PROBLEM DESCRIPTION
Without altering a single word, repeat the records that follow.
(Beginning of SUPPLIED RECORDS)
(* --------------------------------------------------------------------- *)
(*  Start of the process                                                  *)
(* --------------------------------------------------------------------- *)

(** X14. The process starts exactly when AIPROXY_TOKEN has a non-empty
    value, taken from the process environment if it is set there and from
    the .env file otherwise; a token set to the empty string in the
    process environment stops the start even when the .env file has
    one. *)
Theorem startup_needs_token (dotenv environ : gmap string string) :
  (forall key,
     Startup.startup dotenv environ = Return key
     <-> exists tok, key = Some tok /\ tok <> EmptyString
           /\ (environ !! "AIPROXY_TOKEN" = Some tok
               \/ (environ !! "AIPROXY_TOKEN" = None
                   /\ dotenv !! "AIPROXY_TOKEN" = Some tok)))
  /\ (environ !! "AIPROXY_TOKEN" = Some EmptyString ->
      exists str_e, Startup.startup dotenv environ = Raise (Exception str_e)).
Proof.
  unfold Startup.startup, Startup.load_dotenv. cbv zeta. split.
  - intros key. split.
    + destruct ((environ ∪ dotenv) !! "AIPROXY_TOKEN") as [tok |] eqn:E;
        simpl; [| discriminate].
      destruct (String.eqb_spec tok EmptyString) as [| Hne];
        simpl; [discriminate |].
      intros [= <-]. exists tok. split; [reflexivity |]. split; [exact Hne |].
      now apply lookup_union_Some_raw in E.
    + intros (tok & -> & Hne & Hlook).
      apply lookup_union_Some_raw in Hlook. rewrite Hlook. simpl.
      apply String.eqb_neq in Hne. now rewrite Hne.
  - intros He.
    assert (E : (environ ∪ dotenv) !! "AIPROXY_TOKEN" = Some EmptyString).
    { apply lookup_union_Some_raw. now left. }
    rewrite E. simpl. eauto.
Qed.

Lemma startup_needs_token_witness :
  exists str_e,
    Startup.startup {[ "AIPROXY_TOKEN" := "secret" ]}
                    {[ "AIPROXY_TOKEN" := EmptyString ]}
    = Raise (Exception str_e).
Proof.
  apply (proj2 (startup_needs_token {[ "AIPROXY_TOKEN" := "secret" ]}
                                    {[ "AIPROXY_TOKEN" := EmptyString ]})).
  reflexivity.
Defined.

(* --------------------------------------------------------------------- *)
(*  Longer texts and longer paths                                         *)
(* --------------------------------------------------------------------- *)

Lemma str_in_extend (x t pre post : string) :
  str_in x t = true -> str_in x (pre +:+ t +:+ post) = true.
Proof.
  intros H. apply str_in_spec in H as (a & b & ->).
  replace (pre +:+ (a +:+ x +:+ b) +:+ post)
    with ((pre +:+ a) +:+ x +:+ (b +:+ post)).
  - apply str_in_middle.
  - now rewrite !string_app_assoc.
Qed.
(End of SUPPLIED RECORDS)
RESULT FOR THIS EXERCISE
(* --------------------------------------------------------------------- *)
(*  Start of the process                                                  *)
(* --------------------------------------------------------------------- *)

(** X14. The process starts exactly when AIPROXY_TOKEN has a non-empty
    value, taken from the process environment if it is set there and from
    the .env file otherwise; a token set to the empty string in the
    process environment stops the start even when the .env file has
    one. *)
Theorem startup_needs_token (dotenv environ : gmap string string) :
  (forall key,
     Startup.startup dotenv environ = Return key
     <-> exists tok, key = Some tok /\ tok <> EmptyString
           /\ (environ !! "AIPROXY_TOKEN" = Some tok
               \/ (environ !! "AIPROXY_TOKEN" = None
                   /\ dotenv !! "AIPROXY_TOKEN" = Some tok)))
  /\ (environ !! "AIPROXY_TOKEN" = Some EmptyString ->
      exists str_e, Startup.startup dotenv environ = Raise (Exception str_e)).
Proof.
  unfold Startup.startup, Startup.load_dotenv. cbv zeta. split.
  - intros key. split.
    + destruct ((environ ∪ dotenv) !! "AIPROXY_TOKEN") as [tok |] eqn:E;
        simpl; [| discriminate].
      destruct (String.eqb_spec tok EmptyString) as [| Hne];
        simpl; [discriminate |].
      intros [= <-]. exists tok. split; [reflexivity |]. split; [exact Hne |].
      now apply lookup_union_Some_raw in E.
    + intros (tok & -> & Hne & Hlook).
      apply lookup_union_Some_raw in Hlook. rewrite Hlook. simpl.
      apply String.eqb_neq in Hne. now rewrite Hne.
  - intros He.
    assert (E : (environ ∪ dotenv) !! "AIPROXY_TOKEN" = Some EmptyString).
    { apply lookup_union_Some_raw. now left. }
    rewrite E. simpl. eauto.
Qed.

Lemma startup_needs_token_witness :
  exists str_e,
    Startup.startup {[ "AIPROXY_TOKEN" := "secret" ]}
                    {[ "AIPROXY_TOKEN" := EmptyString ]}
    = Raise (Exception str_e).
Proof.
  apply (proj2 (startup_needs_token {[ "AIPROXY_TOKEN" := "secret" ]}
                                    {[ "AIPROXY_TOKEN" := EmptyString ]})).
  reflexivity.
Defined.

(* --------------------------------------------------------------------- *)
(*  Longer texts and longer paths                                         *)
(* --------------------------------------------------------------------- *)

Lemma str_in_extend (x t pre post : string) :
  str_in x t = true -> str_in x (pre +:+ t +:+ post) = true.
Proof.
  intros H. apply str_in_spec in H as (a & b & ->).
  replace (pre +:+ (a +:+ x +:+ b) +:+ post)
    with ((pre +:+ a) +:+ x +:+ (b +:+ post)).
  - apply str_in_middle.
  - now rewrite !string_app_assoc.
Qed.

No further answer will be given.